Beware new carte vitale email scam
Latest criminal scheme came to light after a reader contacted Connexion
Emails asking you to replace your Carte Vitale with a new Vitale 3 card are a scam and should never be answered, a spokesperson for the Cnam, the Caisse Nationale d’Assurance Maladie has told Connexion. There is no such thing as a Carte Vitale 3.
A reader got in touch to say he had received an email which he assumed to be fake, even though it included the normal government French flag and Marianne symbols. He was suspicious as the actual email address from which it was sent and the link to renew did not mention CNAM (the national health insurance) or the CPAM (local health insurance).

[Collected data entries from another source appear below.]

(* ===== verification/Address.v ===== *)
(** * Address: account address validation

    [go/address/address.go]: the FR-014 check order of
    [ValidateAccountAddress], the strict variant with the prohibited set, and
    the default blocklist.  Error messages are left out; the codes are kept.
    [strings.ToLower]/[ToUpper] are on ASCII letters. *)

From stdpp Require Import base list strings gmap.
From Stdlib Require Import ZArith Lia Ascii String.
From S2P Require Import Prelude Text Storage Chain.

Open Scope string_scope.
Open Scope list_scope.

Module Address.

Definition Bech32PrefixAccount : string := "sovr".
Definition Bech32PrefixValOper : string := "sovrvaloper".
Definition Bech32PrefixValCons : string := "sovrvalcons".
Definition AccountAddressLength : nat := 20.

Inductive code : Type :=
| CodeEmpty | CodeInvalidBech32 | CodeWrongPrefix | CodeWrongLength
| CodeNotAccountType | CodeProhibited | CodeWhitespace.

Record ValidationResult : Type := MkResult {
  vr_Valid : bool; vr_NormalizedAddress : string; vr_ErrorCode : option code }.

Notation PSet := (gset string).
Definition NewPSet (addrs : list string) : PSet := list_to_set addrs.
Definition Contains (p : PSet) (addr : string) : bool := bool_decide (addr ∈ p).

Definition invalid (c : code) : ValidationResult := MkResult false "" (Some c).

(** Space, tab, newline, carriage return, vertical tab, form feed. *)
Definition is_space (c : ascii) : bool :=
  let n := nat_of_ascii c in (n =? 32)%nat || ((9 <=? n)%nat && (n <=? 13)%nat).
Definition is_hex (c : ascii) : bool :=
  let n := nat_of_ascii c in
  ((48 <=? n)%nat && (n <=? 57)%nat) || ((97 <=? n)%nat && (n <=? 102)%nat) ||
  ((65 <=? n)%nat && (n <=? 70)%nat).
Definition is_upper (c : ascii) : bool :=
  let n := nat_of_ascii c in (65 <=? n)%nat && (n <=? 90)%nat.
Definition is_lower (c : ascii) : bool :=
  let n := nat_of_ascii c in (97 <=? n)%nat && (n <=? 122)%nat.

Definition bareHex20Re (t : text) : bool := (List.length t =? 40)%nat && forallb is_hex t.

(** [strings.ToLower(addr) != addr && strings.ToUpper(addr) != addr] *)
Definition mixed_case (t : text) : bool := existsb is_upper t && existsb is_lower t.

Definition has_0x (t : text) : bool :=
  match t with
  | c :: d :: _ => bool_decide (c = "0"%char) && (bool_decide (d = "x"%char) || bool_decide (d = "X"%char))
  | _ => false
  end.

Section validation.
Context `{X : Ext}.

Definition ValidateAccountAddress (addr : string) : ValidationResult :=
  let t := chars addr in
  if bool_decide (addr = "") then invalid CodeEmpty
  else if existsb is_space t then invalid CodeWhitespace
  else if has_0x t || bareHex20Re t then invalid CodeWrongPrefix
  else if mixed_case t then invalid CodeInvalidBech32
  else
    match bech32_DecodeAndConvert addr with
    | Err _ => invalid CodeInvalidBech32
    | Ok (hrp, payload) =>
        if bool_decide (hrp = Bech32PrefixAccount) then
          if negb (List.length payload =? AccountAddressLength)%nat then invalid CodeWrongLength
          else match bech32_ConvertAndEncode Bech32PrefixAccount payload with
               | Err _ => invalid CodeInvalidBech32
               | Ok normalized => MkResult true normalized None
               end
        else if bool_decide (hrp = Bech32PrefixValOper) || bool_decide (hrp = Bech32PrefixValCons)
             then invalid CodeNotAccountType
        else invalid CodeWrongPrefix
    end.

Definition ValidateAccountAddressStrict (addr : string) (prohibited : PSet) : ValidationResult :=
  let res := ValidateAccountAddress addr in
  if negb (vr_Valid res) then res
  else if Contains prohibited (vr_NormalizedAddress res) then invalid CodeProhibited
  else res.

Definition ModuleAccountAddress (name : string) : result err string :=
  if bool_decide (name = "") then Err ErrOther
  else bech32_ConvertAndEncode Bech32PrefixAccount (address_Module name).

Definition legacyRenamedModuleAccountAddress : string :=
  "sovr1evp0da9u6kzn5c3j745qyj379grxhhzwrp5fh8".

Definition module_names : list string :=
  ["auction"; "auction_bond_escrow"; "bandwidth"; "bonded_tokens_pool"; "bootstrap"; "bridge";
   "compute"; "disputebonds"; "distribution"; "distro"; "evmbridge"; "exchange_allocation";
   "fee_collector"; "gateway"; "gov"; "hyperlane"; "identity"; "inference"; "interchainaccounts";
   "lockup"; "nft"; "nodelicense"; "not_bonded_tokens_pool"; "oracle"; "payments"; "policy";
   "settlement"; "settlement_rewards"; "storage"; "supply"; "track_a"; "transfer"; "vectordb";
   "warp"; "wasm"].

Definition DefaultProhibitedModuleAccounts : PSet :=
  {[ legacyRenamedModuleAccountAddress ]} ∪
  list_to_set (omap (fun n => match ModuleAccountAddress n with Ok a => Some a | Err _ => None end)
                 module_names).

(** ** What validation accepts *)

(** bech32 decoding accepts only what encodes a payload, in one case, and
    encoding is its inverse. *)
Class Bech32Laws : Prop := {
  bech32_roundtrip : forall hrp payload a,
    bech32_ConvertAndEncode hrp payload = Ok a -> bech32_DecodeAndConvert a = Ok (hrp, payload);
  bech32_encode_clean : forall payload a,
    bech32_ConvertAndEncode Bech32PrefixAccount payload = Ok a ->
    a <> "" /\ existsb is_space (chars a) = false /\ has_0x (chars a) = false /\
    bareHex20Re (chars a) = false /\ mixed_case (chars a) = false }.

Lemma validate_valid addr r :
  ValidateAccountAddress addr = r -> vr_Valid r = true ->
  exists payload, bech32_DecodeAndConvert addr = Ok (Bech32PrefixAccount, payload) /\
    List.length payload = AccountAddressLength /\
    bech32_ConvertAndEncode Bech32PrefixAccount payload = Ok (vr_NormalizedAddress r).
Proof.
  intros <-. unfold ValidateAccountAddress.
  destruct (bool_decide _); [done|]. destruct (existsb _ _); [done|].
  destruct (_ || _); [done|]. destruct (mixed_case _); [done|].
  destruct (bech32_DecodeAndConvert addr) as [[hrp payload]|]; [|done].
  case_bool_decide as Hh; [subst hrp | by destruct (_ || _)].
  destruct (List.length payload =? AccountAddressLength)%nat eqn:Hl; [|done]. simpl.
  destruct (bech32_ConvertAndEncode _ payload) as [a|] eqn:He; [|done].
  intros _. exists payload. apply Nat.eqb_eq in Hl. done.
Qed.

(** The normalized address is a fixed point.  An accepted address
    decodes to a 20-byte account payload, its normalized form is the
    canonical encoding of that payload, and validating the normalized form
    accepts it unchanged. *)
Theorem normalized_canonical `{!Bech32Laws} (addr : string)
    (Hv : vr_Valid (ValidateAccountAddress addr) = true) :
  exists payload, bech32_DecodeAndConvert addr = Ok (Bech32PrefixAccount, payload) /\
    List.length payload = AccountAddressLength /\
    ValidateAccountAddress (vr_NormalizedAddress (ValidateAccountAddress addr)) =
      MkResult true (vr_NormalizedAddress (ValidateAccountAddress addr)) None.
Proof.
  destruct (validate_valid addr _ eq_refl Hv) as (payload & Hd & Hl & He).
  exists payload. split_and!; [done..|].
  set (a := vr_NormalizedAddress _) in *.
  destruct (bech32_encode_clean payload a He) as (Hne & Hsp & H0 & Hx & Hm).
  unfold ValidateAccountAddress. rewrite bool_decide_eq_false_2 by done.
  rewrite Hsp, H0, Hx, Hm. simpl. rewrite (bech32_roundtrip _ _ _ He).
  rewrite bool_decide_eq_true_2 by done. rewrite Hl. simpl. by rewrite He.
Qed.

(** The withdrawal blocklist is enforced on the normalized address.
    A strict validation with the default set accepts no spelling of the
    address of any listed module account, nor of the legacy account. *)
Theorem strict_rejects_modules (addr m : string) (p : PSet)
    (Hp : DefaultProhibitedModuleAccounts ⊆ p)
    (Hm : m = legacyRenamedModuleAccountAddress \/
          exists n, n ∈ module_names /\ ModuleAccountAddress n = Ok m)
    (Hn : vr_NormalizedAddress (ValidateAccountAddress addr) = m) :
  vr_Valid (ValidateAccountAddressStrict addr p) = false.
Proof.
  unfold ValidateAccountAddressStrict.
  destruct (vr_Valid (ValidateAccountAddress addr)) eqn:Hv; simpl; [|done].
  unfold Contains. rewrite Hn, bool_decide_eq_true_2; [done|].
  apply Hp. unfold DefaultProhibitedModuleAccounts. apply elem_of_union.
  destruct Hm as [-> | (n & Hin & Ha)]; [left; by apply elem_of_singleton|right].
  apply elem_of_list_to_set, list_elem_of_omap. exists n. by rewrite Ha.
Qed.
End validation.

End Address.
Lemma varint_vbytes trunc n v shift acc rest :
  0 <= shift -> shift + 7 * Z.of_nat n <= 70 -> 0 <= v < 2 ^ (7 * Z.of_nat n) ->
  (forall x, 0 <= x <= Z.shiftl v shift -> trunc x = x) ->
  varint trunc shift acc (vbytes n v ++ rest) = Ok (Z.lor acc (Z.shiftl v shift), rest) \/ n = O.
Proof.
  revert v shift acc. induction n as [|n IH]; intros v shift acc Hs Hn Hv Ht; [by right|left].
  cbn [vbytes]. assert ((64 <=? shift) = false) as Hlt by lia.
  pose proof (Z.mod_pos_bound v 128 ltac:(lia)) as Hm.
  pose proof (Z.pow_pos_nonneg 2 shift ltac:(lia) Hs) as Hp.
  pose proof (Z.div_mod v 128 ltac:(lia)) as Hdm.
  destruct (Z.leb_spec 128 v) as [Hge|Hsm].
  - destruct (shiftr_step v n) as [Hlo Hhi]; [lia..|].
    destruct (continuation v) as [Hc Hd]. cbn [app varint]. rewrite Hlt, Hc, Hd.
    rewrite Ht by (rewrite land_127, !Z.shiftl_mul_pow2 by lia; nia).
    destruct (IH (Z.shiftr v 7) (shift + 7) (Z.lor acc (Z.shiftl (Z.land v 0x7f) shift))) as [-> | ->].
    + lia.
    + lia.
    + lia.
    + intros x Hx. apply Ht. rewrite shiftr_7, Z.shiftl_mul_pow2, Z.pow_add_r in Hx by lia.
      rewrite Z.shiftl_mul_pow2 by lia. change (2 ^ 7) with 128 in Hx. nia.
    + by rewrite join_bits.
    + simpl in Hhi. lia.
  - destruct (last_byte v) as [Hc Hd]; [lia|]. cbn [app varint]. rewrite Hlt, Hc, Hd.
    by rewrite Ht by (rewrite Z.shiftl_mul_pow2 by lia; nia).
Qed.

Lemma varint_uvarint trunc v rest :
  0 <= v < 2 ^ 64 -> (forall x, 0 <= x <= v -> trunc x = x) ->
  varint trunc 0 0 (uvarint v ++ rest) = Ok (v, rest).
Proof.
  intros Hv Ht.
  assert (forall x, 0 <= x <= Z.shiftl v 0 -> trunc x = x) as Ht' by (intros x; rewrite Z.shiftl_0_r; apply Ht).
  destruct (varint_vbytes trunc 10 v 0 0 rest ltac:(lia) ltac:(lia) ltac:(simpl; lia) Ht') as [E|]; [|done].
  unfold uvarint. by rewrite E, Z.shiftl_0_r, Z.lor_0_l.
Qed.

Connexion was told that scams like this occur all the time, with waves of more intense activity at certain periods, so you have to be vigilant at all times. Shortly before Christmas, CNAM put out a public warning when thousands of people received a similar type of message. Sometimes the emails lure recipients in with promises of a reimbursement.
A CNAM spokesperson said that in their emails they will never refer to a dossier number; will never ask for any personal information; will never ask for validation that money back is due; will never write in red and will never use a personal email address.
There are also telephone scams made in the name of Assurance Maladie. The most common is a message on your answer machine asking you to ring back your local CPAM on a number which is in fact surtaxed and will allow them to make money from the call. The only valid number is 3646 or if it is a local number you need to check it is the real one for your CPAM office.